Second president of Real Sociedad
- In office 1912–1915
- Preceded by: Adolfo Sáenz
- Succeeded by: Antonio Vega de Seoane

1st president of UECF
- In office December 1912 – 5 February 1914

= Enrique Pardiñas =

Spanish sailor, entrepreneur, and sports leader

Enrique Pardiñas y Barreiros was a Spanish sailor and sports leader who served as the second president of Real Sociedad between 1912 and 1915, and as the first president Unión Española de Clubes de Fútbol (UECF), the forerunner federation of the current Royal Spanish Football Federation between 1912 and 1914.

==Sporting career==
===Athlete===
At the end of the 19th century, Pardiñas was a member of the Spanish colonial administration of Cuba (acting secretary), and at the beginning of the 20th century, he was a member of San Sebastián's high society. He stood out in the sport of sailing, both as a sailor, winning the first edition of the Argentine Yacht Club Cup in 1908, but also as a skipper, federator, and mainly as commodore of the Real Club Náutico de San Sebastián, a position he still held when he died in 1920.

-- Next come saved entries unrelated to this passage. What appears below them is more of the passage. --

(** X8. On a launch that got past the runtime check, whether or not
    the embedded runtime then initializes, the environment the
    launcher has built with its own calls of [setenv] holds the fixed
    settings (unbuffered output, no user site, fault handler, bundle
    identifier, application name) and [CLICKSPEAK_RUNTIME_DIR] is the
    runtime directory that was checked; the launcher itself leaves
    every variable that is not one of the nine it sets at the value
    it had at start. What the embedded runtime does to the
    environment once it is handed over is not part of this. *)
Theorem launch_environment h :
  validated h = true ->
  exists rt,
    get_runtime_dir h = Some rt /\
    (main h).1.2 !! "PYTHONUNBUFFERED" = Some "1" /\
    (main h).1.2 !! "PYTHONNOUSERSITE" = Some "1" /\
    (main h).1.2 !! "PYTHONFAULTHANDLER" = Some "1" /\
    (main h).1.2 !! "CLICKSPEAK_BUNDLE_IDENTIFIER"
      = Some "com.lamosty.clickspeak" /\
    (main h).1.2 !! "CLICKSPEAK_APP_NAME" = Some "ClickSpeak" /\
    (main h).1.2 !! "CLICKSPEAK_RUNTIME_DIR" = Some rt /\
    (forall name,
        ~ In name launcher_variables ->
        (main h).1.2 !! name = environ h !! name).
Proof.
  intros Hv. destruct (main_validated h Hv) as (rt & Hrt & Hex & ->).
  exists rt. split; [exact Hrt|].
  assert (Hfixed : forall k v,
            In (k, v) [ ("PYTHONUNBUFFERED", "1"); ("PYTHONNOUSERSITE", "1");
                        ("PYTHONFAULTHANDLER", "1");
                        ("CLICKSPEAK_BUNDLE_IDENTIFIER", "com.lamosty.clickspeak");
                        ("CLICKSPEAK_APP_NAME", "ClickSpeak");
                        ("CLICKSPEAK_RUNTIME_DIR", rt) ] ->
            (launch h rt (find_project_dir h)).1.2 !! k = Some v).
  { intros k v Hk. rewrite launch_env. unfold identity_env.
    destruct (_NSGetExecutablePath h PATH_MAX);
      repeat (destruct Hk as [Hk|Hk];
              [injection Hk as <- <-;
               rewrite !lookup_insert_ne by done; apply lookup_insert_eq|]);
      destruct Hk. }
  repeat (split; [apply Hfixed; simpl; auto 10|]).
  intros name. apply launch_env_frame.
Qed.
(** * Export engine of claude-mcp-app: [export_utils.py]

    A shallow embedding of the export functions of
    [servers/claude-mcp-app/export_utils.py] together with the parts of
    the Python runtime they lean on (string methods, [os.path], [open],
    [os.makedirs], [csv.DictWriter]), and the properties of the export
    engine stated over that embedding.

    Conventions of the embedding:
    - a Python [str] is a [string]; its characters are read as code
      points below 256, and [lower] maps the ASCII letters only;
    - a Python float is carried by the text that [repr] prints for it;
    - exceptions are values ([exn]); a function that may raise returns a
      [result]; functions that touch the file system thread an [fsys];
    - [logger] calls have no influence on results and are left out. *)

From Stdlib Require Import ZArith Ascii String DecimalString.
From stdpp Require Import base tactics option list gmap strings.

Local Open Scope Z_scope.

(** ** Python string methods *)

Module PyStr.

(** The double quote character, which no string literal of this file
    spells out. *)
Definition dquote : ascii := ascii_of_nat 34.
Definition squote : ascii := ascii_of_nat 39.
Definition backslash : ascii := ascii_of_nat 92.
Definition LF : ascii := ascii_of_nat 10.
Definition CR : ascii := ascii_of_nat 13.
Definition TAB : ascii := ascii_of_nat 9.

Definition chr (c : ascii) : string := String c "".
Definition nl : string := chr LF.

(** [c.lower()] on one character: only [A]..[Z] change. *)
Definition lower_char (c : ascii) : ascii :=
  let n := nat_of_ascii c in
  if ((65 <=? n) && (n <=? 90))%nat then ascii_of_nat (n + 32) else c.

(** [s.lower()] *)
Fixpoint lower (s : string) : string :=
  match s with
  | "" => ""
  | String c s' => String (lower_char c) (lower s')
  end.

(** [s.startswith(p)] *)
Fixpoint startswith (s p : string) {struct p} : bool :=
  match p, s with
  | "", _ => true
  | String _ _, "" => false
  | String a p', String b s' => if decide (a = b) then startswith s' p' else false
  end.

(** [s.endswith(suf)]: some tail of [s] is [suf]. *)
Fixpoint endswith (s suf : string) : bool :=
  if decide (s = suf) then true
  else match s with
       | "" => false
       | String _ s' => endswith s' suf
       end.

(** [s.lstrip(c)] for a one-character argument. *)
Fixpoint lstrip (c : ascii) (s : string) : string :=
  match s with
  | String a s' => if decide (a = c) then lstrip c s' else s
  | "" => ""
  end.

(** [c in s] for a character [c]. *)
Fixpoint contains (c : ascii) (s : string) : bool :=
  match s with
  | "" => false
  | String a s' => if decide (a = c) then true else contains c s'
  end.

(** [s * n] *)
Fixpoint repeat (s : string) (n : nat) : string :=
  match n with
  | O => ""
  | S n' => s +:+ repeat s n'
  end.

(** [''.join(l)] *)
Fixpoint concat (l : list string) : string :=
  match l with
  | [] => ""
  | s :: l' => s +:+ concat l'
  end.

(** [sep.join(l)] *)
Fixpoint join (sep : string) (l : list string) : string :=
  match l with
  | [] => ""
  | [s] => s
  | s :: l' => s +:+ sep +:+ join sep l'
  end.

(** [s.split(sep)] for a one-character separator: never empty, and
    [split sep "" = [""]]. *)
Fixpoint split (sep : ascii) (s : string) : list string :=
  match s with
  | "" => [""]
  | String c s' =>
      if decide (c = sep) then "" :: split sep s'
      else match split sep s' with
           | w :: ws => String c w :: ws
           | [] => [chr c]
           end
  end.

(** [c.isalnum()] on the ASCII range. *)
Definition isalnum (c : ascii) : bool :=
  let n := nat_of_ascii c in
  (((48 <=? n) && (n <=? 57)) || ((65 <=? n) && (n <=? 90))
   || ((97 <=? n) && (n <=? 122)))%nat.

(** [''.join(c for c in s if p(c))] *)
Fixpoint filter (p : ascii -> bool) (s : string) : string :=
  match s with
  | "" => ""
  | String c s' => if p c then String c (filter p s') else filter p s'
  end.

(** [str(n)] for an integer. *)
Definition of_Z (z : Z) : string := NilZero.string_of_int (Z.to_int z).
Definition of_nat (n : nat) : string := of_Z (Z.of_nat n).

Definition hex_digit (n : nat) : ascii :=
  if (n <? 10)%nat then ascii_of_nat (48 + n) else ascii_of_nat (87 + n).

(** The two lowercase hexadecimal digits of a character code. *)
Definition hex2 (c : ascii) : string :=
  let n := nat_of_ascii c in
  String (hex_digit (n / 16)) (chr (hex_digit (n mod 16))).

(** [repr(s)] for a string: single quotes unless the text holds a
    single quote and no double quote; the quote, the backslash and the
    non-printable characters are escaped. *)
Definition repr_char (quote c : ascii) : string :=
  let n := nat_of_ascii c in
  if decide (c = quote) then String backslash (chr c)
  else if decide (c = backslash) then String backslash (chr c)
  else if decide (c = TAB) then String backslash "t"
  else if decide (c = LF) then String backslash "n"
  else if decide (c = CR) then String backslash "r"
  else if ((n <? 32) || ((127 <=? n) && (n <=? 160)) || (n =? 173))%nat
       then String backslash ("x" +:+ hex2 c)
  else chr c.

Fixpoint repr_body (quote : ascii) (s : string) : string :=
  match s with
  | "" => ""
  | String c s' => repr_char quote c +:+ repr_body quote s'
  end.
Lemma tail_complete pa st nl :
  patch_ok pa = true -> status_ok st = true ->
  forall pos g,
    is_Some (run version_tail_re pos (tail_string pa st nl) g (fun _ _ g' => Some g')).
Proof.
  intros Hpa Hst.
  assert (E : forall pos g, is_Some (run Eos pos (newline_text nl) g (fun _ _ g' => Some g'))).
  { intros. apply run_eos_complete. eauto. }
  assert (S5 : forall pos g,
             is_Some (run (Opt (Grp 5 (One (Lit "-") ⋅ Star NonSpace)) ⋅ Eos) pos
                          (status_text st +:+ newline_text nl) g
                          (fun _ _ g' => Some g'))).
  { intros pos g. rewrite run_cat. apply run_opt_complete.
    destruct st as [st|]; [left | right; apply E].
    cbn [status_text].
    change (String "-" st +:+ newline_text nl) with (String "-" (st +:+ newline_text nl)).
    apply run_group_sep_star_complete; [reflexivity | exact Hst | intros; apply E]. }
  intros pos g. unfold version_tail_re, tail_string. rewrite run_cat.
  apply run_opt_complete. destruct pa as [[c d]|]; [left | right; apply S5].
  cbn [patch_ok] in Hpa. apply andb_true_iff in Hpa as [Hc Hd].
  apply digits_iff in Hd as [Nd Dd]. cbn [patch_text].
  change (String c d +:+ status_text st +:+ newline_text nl)
    with (String c (d +:+ status_text st +:+ newline_text nl)).
  apply run_group_sep_plus_complete; auto.
Qed.

(** Every string made of well-formed parts is matched by the pattern. *)
Lemma match_complete (p : parts) :
  parts_ok p = true -> is_Some (match_groups 5 version_re (parts_string p)).
Proof.
  unfold parts_ok. rewrite !andb_true_iff.
  intros ((((((HA & H1) & HB) & H2) & HC) & Hpa) & Hst).
  apply digits_iff in HA as [NA DA]. apply digits_iff in HB as [NB DB].
  apply digits_iff in HC as [NC DC].
  unfold match_groups, parts_string. rewrite version_re_tail.
  rewrite run_cat, run_bos0. cbv beta. rewrite run_cat.
  apply run_group_plus_complete; [assumption .. |]. intros g1.
  rewrite run_cat. apply run_one_complete; [assumption|]. rewrite run_cat.
  apply run_group_plus_complete; [assumption .. |]. intros g2.
  rewrite run_cat. apply run_one_complete; [assumption|]. rewrite run_cat.
  apply run_group_plus_complete; [assumption .. |]. intros g3.
  apply tail_complete; assumption.
Qed.

End Completeness.

(** ** Reading numbers *)

Lemma uint_of_digit (c : ascii) (d : Decimal.uint) :
  Re.is_digit c = true -> exists d', uint_of_char c (Some d) = Some d'.
Proof.
  destruct c as [[] [] [] [] [] [] [] []]; intros H; vm_compute in H;
    try discriminate; eexists; reflexivity.
Qed.

Lemma uint_of_digits (s : string) :
  Re.all_in Re.Digit s = true -> exists d, NilEmpty.uint_of_string s = Some d.
Proof.
  induction s as [|c t IH]; intros H.
  - exists Decimal.Nil. reflexivity.
  - cbn [Re.all_in Re.accepts] in H. apply andb_true_iff in H as [Hc Ht].
    destruct (IH Ht) as [d Hd]. cbn [NilEmpty.uint_of_string]. rewrite Hd.
    apply uint_of_digit, Hc.
Qed.

(** [int] never yields a negative number, and succeeds on a run of digits. *)
Lemma int_nonneg (s : string) (z : Z) : Py.int s = Some z -> 0 <= z.
Proof.
  unfold Py.int. destruct s; [discriminate|].
  destruct (NilEmpty.uint_of_string _); [|discriminate].
  intros [= <-]. unfold Z.of_uint. apply N2Z.is_nonneg.
Qed.

Lemma int_digits (s : string) : digits s = true -> exists z, Py.int s = Some z.
Proof.
  intros H. apply digits_iff in H as [Hne Hall].
  destruct (uint_of_digits s Hall) as [d Hd].
  unfold Py.int. destruct s; [congruence|]. rewrite Hd. eexists. reflexivity.
Qed.

(** [__init__] on a string the pattern splits into [p]. *)
Lemma init_of_groups (s : string) (p : parts) :
  Re.match_groups 5 version_re s = Some (parts_groups p) ->
  __init__ s = match parts_version p with
               | Some v => Ok v
               | None => __init__ s
               end.
Proof.
  intros H. destruct (parts_version p) as [v|] eqn:Hv; [|reflexivity].
  unfold __init__. rewrite H. unfold parts_groups, parts_version in *.
  destruct (Py.int (p_major p)) as [a|] eqn:Ha; [|discriminate].
  destruct (Py.int (p_minor p)) as [b|] eqn:Hb; [|discriminate].
  destruct (Py.int (p_micro p)) as [c|] eqn:Hc; [|discriminate].
  destruct (p_patch p) as [[c4 d]|], (p_status p) as [st|];
    cbn [option_map fst snd Py.truthy_str default Py.drop1 bind];
    unfold id, int_or_raise; rewrite ?Ha, ?Hb, ?Hc;
    try (destruct (Py.int d) as [z|] eqn:Hd; [|discriminate]);
    cbn [bind]; rewrite ?Ha, ?Hb, ?Hc; cbn [bind Py.drop1];
    rewrite ?Hd; cbn [bind]; congruence.
Qed.

Lemma parts_version_some (p : parts) :
  parts_ok p = true -> exists v, parts_version p = Some v.
Proof.
  unfold parts_ok. rewrite !andb_true_iff.
  intros ((((((HA & _) & HB) & _) & HC) & Hpa) & _).
  destruct (int_digits _ HA) as [a Ha], (int_digits _ HB) as [b Hb],
           (int_digits _ HC) as [c Hc].
  unfold parts_version. rewrite Ha, Hb, Hc.
  destruct (p_patch p) as [[c4 d]|]; [|eauto].
  cbn [patch_ok] in Hpa. apply andb_true_iff in Hpa as [_ Hd].
  destruct (int_digits _ Hd) as [z ->]. eauto.
Qed.

(** ** What [__init__] accepts *)

Lemma init_inv (s : string) (v : Version) :
  __init__ s = Ok v ->
  exists p, s = parts_string p /\ parts_ok p = true /\ parts_version p = Some v.
Proof.
  intros H.
  destruct (Re.match_groups 5 version_re s) as [G|] eqn:HG.
  - destruct (match_inv s G HG) as (p & Hs & Hok & ->).
    exists p. split; [exact Hs|]. split; [exact Hok|].
    destruct (parts_version_some p Hok) as [v' Hv'].
    pose proof (init_of_groups s p HG) as E. rewrite Hv' in E. congruence.
  - unfold __init__ in H. rewrite HG in H. discriminate.
Qed.

(** X1: a Version is only ever built from a string that splits into
    well-formed parts, and its fields are the numbers and the status read
    from those parts. *)
Theorem init_sound (s : string) (v : Version) :
  __init__ s = Ok v ->
  exists p, s = parts_string p /\ parts_ok p = true /\ parts_version p = Some v.
Proof. apply init_inv. Qed.

Lemma init_sound_witness :
  exists p, "0.2.2.7-alpha"%string = parts_string p /\ parts_ok p = true /\
            parts_version p = Some (mkVersion 0 2 2 (Some 7) (Some "alpha")).
Proof. apply (init_sound "0.2.2.7-alpha"). vm_compute. reflexivity. Defined.

(** X2: every string that splits into well-formed parts is accepted. *)
Theorem init_complete (p : parts) :
  parts_ok p = true -> exists v, __init__ (parts_string p) = Ok v.
Proof.
  intros Hok. destruct (match_complete p Hok) as [G HG].
  destruct (match_inv _ G HG) as (p' & _ & Hok' & ->).
  destruct (parts_version_some p' Hok') as [v Hv].
  exists v. pose proof (init_of_groups _ p' HG) as E. rewrite Hv in E. exact E.
Qed.

Lemma init_complete_witness :
  exists v, __init__ (parts_string (mkParts "1" "x" "2" "3" "4" None (Some "5") true)) = Ok v.
Proof. apply init_complete. reflexivity. Defined.

(** X3: when [__init__] raises, the string does not split into well-formed
    parts, and the exception is the ValueError that quotes the whole
    string; the number conversions never fail. *)
Theorem init_error_names_input (s : string) (e : exn) :
  __init__ s = Raise e ->
  e = ValueError ("'" +:+ s +:+ "' isn't a properly formatted tor version") /\
  forall p, parts_ok p = true -> s <> parts_string p.
Proof.
  intros H.
  destruct (Re.match_groups 5 version_re s) as [G|] eqn:HG.
  - exfalso. destruct (match_inv s G HG) as (p & Hs & Hok & ->).
    destruct (parts_version_some p Hok) as [v' Hv'].
    pose proof (init_of_groups s p HG) as E. rewrite Hv' in E. congruence.
  - split.
    + unfold __init__ in H. rewrite HG in H. injection H as <-. reflexivity.
    + intros p Hok ->. destruct (match_complete p Hok) as [G HG']. congruence.
Qed.

Lemma init_error_names_input_witness :
  ValueError "'0.2.2.23.0' isn't a properly formatted tor version"
  = ValueError ("'" +:+ "0.2.2.23.0" +:+ "' isn't a properly formatted tor version") /\
  forall p, parts_ok p = true -> "0.2.2.23.0"%string <> parts_string p.
Proof. apply (init_error_names_input "0.2.2.23.0"). vm_compute. reflexivity. Defined.

(** ** Parsed versions *)

Lemma parts_fields (p : parts) (v : Version) :
  parts_ok p = true -> parts_version p = Some v ->
  0 <= major v /\ 0 <= minor v /\ 0 <= micro v /\
  (forall z, patch v = Some z -> 0 <= z) /\
  (forall st, status v = Some st -> Re.all_in Re.NonSpace st = true).
Proof.
  unfold parts_ok, parts_version. rewrite !andb_true_iff.
  intros (_ & Hst) Hv.
  destruct (Py.int (p_major p)) as [a|] eqn:Ha; [|discriminate].
  destruct (Py.int (p_minor p)) as [b|] eqn:Hb; [|discriminate].
  destruct (Py.int (p_micro p)) as [c|] eqn:Hc; [|discriminate].
  apply int_nonneg in Ha, Hb, Hc.
  assert (Hs : forall st, p_status p = Some st -> Re.all_in Re.NonSpace st = true).
  { intros st E. rewrite E in Hst. exact Hst. }
  destruct (p_patch p) as [[c4 d]|].
  - destruct (Py.int d) as [z|] eqn:Hd; [|discriminate]. apply int_nonneg in Hd.
    injection Hv as <-. cbn. repeat split; auto. intros z' [= <-]. exact Hd.
  - injection Hv as <-. cbn. repeat split; auto. discriminate.
Qed.

Lemma parsed_fields (s : string) (v : Version) :
  __init__ s = Ok v ->
  0 <= major v /\ 0 <= minor v /\ 0 <= micro v /\
  (forall z, patch v = Some z -> 0 <= z) /\
  (forall st, status v = Some st -> Re.all_in Re.NonSpace st = true).
Proof.
  intros H. destruct (init_inv s v H) as (p & _ & Hok & Hv).
  exact (parts_fields p v Hok Hv).
Qed.

Lemma parsed_key (s : string) (v : Version) :
  __init__ s = Ok v -> spec_key v = raw_key v.
Proof.
  intros H. destruct (parsed_fields s v H) as (Ha & Hb & Hc & Hp & _).
  unfold spec_key, raw_key. rewrite !Z.max_r; auto.
  destruct (patch v) as [z|]; [apply Hp; reflexivity | cbn; lia].
Qed.

(** X4: a parsed Version has no negative number (major, minor, micro, and
    patch when there is one), and its status, when there is one, contains
    no whitespace. *)
Theorem init_fields (s : string) (v : Version) :
  __init__ s = Ok v ->
  0 <= major v /\ 0 <= minor v /\ 0 <= micro v /\
  (forall z, patch v = Some z -> 0 <= z) /\
  (forall st, status v = Some st -> Re.all_in Re.NonSpace st = true).
Proof. apply parsed_fields. Qed.

Lemma init_fields_witness :
  let v := mkVersion 0 2 2 (Some 7) (Some "alpha") in
  0 <= major v /\ 0 <= minor v /\ 0 <= micro v /\
  (forall z, patch v = Some z -> 0 <= z) /\
  (forall st, status v = Some st -> Re.all_in Re.NonSpace st = true).
Proof. apply (init_fields "0.2.2.7-alpha"). vm_compute. reflexivity. Defined.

===Presidencial mandates===
In 1912, Pardiñas was appointed as the second president of Real Sociedad, replacing Adolfo Sáenz. As president of this club, he was one of the promoters and founders of the Unión Española de Clubes de Fútbol (UECF), a federation founded by the dissidents of the FECF, the current Royal Spanish Football Federation, following a disagreement about the venue of the 1913 Copa del Rey. He was elected president of this entity at the constitution assembly of this federation, held in San Sebastián at the end of December 1912. The Gipuzkoan teams joined it, with the notable exception of Racing de Irún, a part of the Catalans with FC Barcelona at the helm, and some clubs from other regions.

During 1913, a great rivalry arose between both federations, and two parallel Copa del Rey tournaments were held in March 1913, an "official", organized by FECF in Madrid, and an "unofficial", organized by the UECF in Barcelona. Pardiñas' personal friendship with Queen Victoria Eugenia made it possible for the queen to "donate" a Cup for the Copa del Rey sponsored by this federation, and likewise, Pardiñas managed to get King Alfonso XIII to grant the title of "Royal" to the UECF, before he did the same as compensation to the FECF. This royal recognition gave the UECF a certain prestige and made it a serious rival to the FECF, although the number of clubs affiliated with it was considerably smaller. In the Copa del Rey sponsored by the UECF, Real Sociedad, chaired by Pardiñas himself, faced FC Barcelona in a double match for the title, and after drawing in both games, FC Barcelona won in the final third tiebreaker match.

The UECF tried to gain recognition from FIFA by holding an international match against a French XI, held on 25 May 1913 at the Amute in Hondarribia, which ended in a 1–1 draw and which is now considered to have been the first-ever (unofficial) match of a Spanish national team. The UECF's attempt to affiliate with FIFA caused the international federation to issue an ultimatum to the two Spanish federations forcing them to merge if they wanted to be recognized by FIFA. During the summer of 1913, arduous negotiations were carried out between the two federations that finally led to the creation of several regional federations and the new Royal Spanish Football Federation in September 1913. The Royal Spanish Union of Clubs, although without activity since September, it was not officially dissolved until 5 February 1914. The RFEF recognized the title obtained by Barcelona in the UECF tournament as part of the Cup's record, as the 1913 UECF Copa del Rey.